What this task involves:
As the lines appear below, please set them down exactly, starting at the first and finishing with the one containing "(gamma < 1)%Q)".
'''
(** C9: every percentile field of the summary is the linear interpolation
    between the two order statistics around the rank [(n - 1) * q / 100] of
    the sorted filtered sample, for [q] 99, 90 and 50 on each side: in any
    state a caller can bring the report to, and for every comparison sequence
    with a latency above zero on each side, [__str__] returns the summary
    whose fields are these values (and the means), formatted.  The sorted
    sample is the filtered one in non-decreasing order.  The 50th percentile
    of 10, 20, 30, 40, 50 is 30, in whatever order the samples come; the 50th
    percentile of 10 and 20 is 15, which is neither sample; and the summary
    of a report with these five primary latencies prints that 30 in its
    50th-percentile field. *)
Theorem percentile_interpolates (us : list RequestResponsePair) :
  (exists v : Q,
      Numpy.percentile [10 # 1; 20 # 1; 30 # 1; 40 # 1; 50 # 1]%Q 50 = Py.Ok (Numpy.Finite v)
      /\ (v == 30 # 1)%Q)
  /\ (exists v : Q,
         Numpy.percentile [30 # 1; 10 # 1; 50 # 1; 20 # 1; 40 # 1]%Q 50
         = Py.Ok (Numpy.Finite v)
         /\ (v == 30 # 1)%Q)
  /\ (exists v : Q,
         Numpy.percentile [10 # 1; 20 # 1]%Q 50 = Py.Ok (Numpy.Finite v)
         /\ (v == 15 # 1)%Q)
  /\ (forall (x : Q) (l : list Q) (q : Q),
         (0 <= q)%Q -> (q <= 100)%Q ->
         let sorted := Numpy.sort (x :: l) in
         let rank := (inject_Z (Z.of_nat (List.length l)) * (q / 100))%Q in
         let k := Z.to_nat (Qfloor rank) in
         let gamma := (rank - inject_Z (Qfloor rank))%Q in
         Numpy.percentile (x :: l) q
         = Py.Ok (Numpy.Finite
                    (nth k sorted 0
                     + (nth (Nat.min (S k) (List.length l)) sorted 0 - nth k sorted 0)
                       * gamma)%Q)
         /\ Sorted Qle sorted
         /\ Permutation sorted (x :: l)
         /\ (0 <= gamma)%Q /\ (gamma < 1)%Q)
  /\ (exists (v : Q) (p99 p90 pavg s99 s90 s50 savg : string),
         fst (__str__ (__init__ Sample.percentile_comparisons us))
         = Py.Ok (summary p99 p90 (Builtins.format_1f v) pavg s99 s90 s50 savg)
         /\ (v == 30 # 1)%Q)
  /\ (forall (cs : list ResponseComparison) (calls : list Driver.call)
             (out0 : Builtins.IO) (x y : Q) (p s : list Q),
         filter positive (map (fun resp => latency (primary_response resp)) cs) = x :: p ->
         filter positive (map (fun resp => latency (shadow_response resp)) cs) = y :: s ->
         fst (__str__ (fst (Driver.performance_run calls (__init__ cs us, out0))))
         = Py.Ok (summary
                    (Builtins.format_1f (interpolated (x :: p) 99))
                    (Builtins.format_1f (interpolated (x :: p) 90))
                    (Builtins.format_1f (interpolated (x :: p) 50))
                    (Builtins.format_1f
                       (Numpy.total (x :: p)
                        / inject_Z (Z.of_nat (List.length (x :: p)))))
                    (Builtins.format_1f (interpolated (y :: s) 99))
                    (Builtins.format_1f (interpolated (y :: s) 90))
                    (Builtins.format_1f (interpolated (y :: s) 50))
                    (Builtins.format_1f
                       (Numpy.total (y :: s)
                        / inject_Z (Z.of_nat (List.length (y :: s))))))
         /\ Sorted Qle (Numpy.sort (x :: p))
         /\ Permutation (Numpy.sort (x :: p)) (x :: p)
         /\ Sorted Qle (Numpy.sort (y :: s))
         /\ Permutation (Numpy.sort (y :: s)) (y :: s)).
Proof.
  split; [|split; [|split; [|split; [|split]]]].
  - eexists. split; [vm_compute; reflexivity | vm_compute; reflexivity].
  - eexists. split; [vm_compute; reflexivity | vm_compute; reflexivity].
  - eexists. split; [vm_compute; reflexivity | vm_compute; reflexivity].
  - intros x l q H0 H100. cbv zeta. split; [|split; [|split; [|split]]].
    + unfold Numpy.percentile. rewrite (in_range q H0 H100). cbn [negb].
      cbv zeta.
      replace (List.length (x :: l) - 1) with (List.length l) by (simpl; lia).
      reflexivity.
    + apply sort_sorted.
    + apply sort_perm.
    + apply (Qplus_le_l _ _ (inject_Z (Qfloor (inject_Z (Z.of_nat (List.length l)) * (q / 100))))).
      ring_simplify. apply Qfloor_le.
    + apply (Qplus_lt_l _ _ (inject_Z (Qfloor (inject_Z (Z.of_nat (List.length l)) * (q / 100))))).
      ring_simplify.
      pose proof (Qlt_floor (inject_Z (Z.of_nat (List.length l)) * (q / 100))) as Hlt.
      rewrite inject_Z_plus in Hlt. exact Hlt.
  - rewrite (performance_str_result _ (performance_settled_init _ us)).
    cbn [fst].
    change (filter positive
              (map (fun resp => latency (primary_response resp))
                   (_response_comparisons
                      (__init__ (RequestResponsePair := RequestResponsePair)
                                Sample.percentile_comparisons us))))
      with [30 # 1; 10 # 1; 50 # 1; 20 # 1; 40 # 1]%Q.
    change (filter positive
              (map (fun resp => latency (shadow_response resp))
                   (_response_comparisons
                      (__init__ (RequestResponsePair := RequestResponsePair)
                                Sample.percentile_comparisons us))))
      with [5 # 1; 5 # 1; 5 # 1; 5 # 1; 5 # 1]%Q.
    unfold summary_of.
    destruct (percentile_of_samples (30 # 1) [10 # 1; 50 # 1; 20 # 1; 40 # 1]%Q 99 eq_refl)
      as [v99 H99].
    destruct (percentile_of_samples (30 # 1) [10 # 1; 50 # 1; 20 # 1; 40 # 1]%Q 90 eq_refl)
      as [v90 H90].
    assert (H50 : Numpy.percentile [30 # 1; 10 # 1; 50 # 1; 20 # 1; 40 # 1]%Q 50
                  = Py.Ok (Numpy.Finite (3000 # 100))) by (vm_compute; reflexivity).
    destruct (percentile_of_samples (5 # 1) [5 # 1; 5 # 1; 5 # 1; 5 # 1]%Q 99 eq_refl)
      as [w99 G99].
    destruct (percentile_of_samples (5 # 1) [5 # 1; 5 # 1; 5 # 1; 5 # 1]%Q 90 eq_refl)
      as [w90 G90].
    destruct (percentile_of_samples (5 # 1) [5 # 1; 5 # 1; 5 # 1; 5 # 1]%Q 50 eq_refl)
      as [w50 G50].
    rewrite H99, H90, H50, G99, G90, G50. cbn [Py.and_then Builtins.format_float64].
    eexists _, _, _, _, _, _, _, _. split; [reflexivity | vm_compute; reflexivity].
  - intros cs calls out0 x y p s Hp Hs.
    destruct (performance_run_invariant calls (__init__ cs us, out0)
                (performance_settled_init cs us)) as (Hsettled & Hcs & _).
    cbn [fst __init__ _response_comparisons] in Hcs.
    split; [|split; [|split; [|split]]].
    + rewrite (performance_str_result _ Hsettled). cbn [fst].
      rewrite Hcs, Hp, Hs. apply summary_of_values.
    + apply sort_sorted.
    + apply sort_perm.
    + apply sort_sorted.
    + apply sort_perm.
Qed.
'''
Solution to this problem:
(** C9: every percentile field of the summary is the linear interpolation
    between the two order statistics around the rank [(n - 1) * q / 100] of
    the sorted filtered sample, for [q] 99, 90 and 50 on each side: in any
    state a caller can bring the report to, and for every comparison sequence
    with a latency above zero on each side, [__str__] returns the summary
    whose fields are these values (and the means), formatted.  The sorted
    sample is the filtered one in non-decreasing order.  The 50th percentile
    of 10, 20, 30, 40, 50 is 30, in whatever order the samples come; the 50th
    percentile of 10 and 20 is 15, which is neither sample; and the summary
    of a report with these five primary latencies prints that 30 in its
    50th-percentile field. *)
Theorem percentile_interpolates (us : list RequestResponsePair) :
  (exists v : Q,
      Numpy.percentile [10 # 1; 20 # 1; 30 # 1; 40 # 1; 50 # 1]%Q 50 = Py.Ok (Numpy.Finite v)
      /\ (v == 30 # 1)%Q)
  /\ (exists v : Q,
         Numpy.percentile [30 # 1; 10 # 1; 50 # 1; 20 # 1; 40 # 1]%Q 50
         = Py.Ok (Numpy.Finite v)
         /\ (v == 30 # 1)%Q)
  /\ (exists v : Q,
         Numpy.percentile [10 # 1; 20 # 1]%Q 50 = Py.Ok (Numpy.Finite v)
         /\ (v == 15 # 1)%Q)
  /\ (forall (x : Q) (l : list Q) (q : Q),
         (0 <= q)%Q -> (q <= 100)%Q ->
         let sorted := Numpy.sort (x :: l) in
         let rank := (inject_Z (Z.of_nat (List.length l)) * (q / 100))%Q in
         let k := Z.to_nat (Qfloor rank) in
         let gamma := (rank - inject_Z (Qfloor rank))%Q in
         Numpy.percentile (x :: l) q
         = Py.Ok (Numpy.Finite
                    (nth k sorted 0
                     + (nth (Nat.min (S k) (List.length l)) sorted 0 - nth k sorted 0)
                       * gamma)%Q)
         /\ Sorted Qle sorted
         /\ Permutation sorted (x :: l)
         /\ (0 <= gamma)%Q /\ (gamma < 1)%Q)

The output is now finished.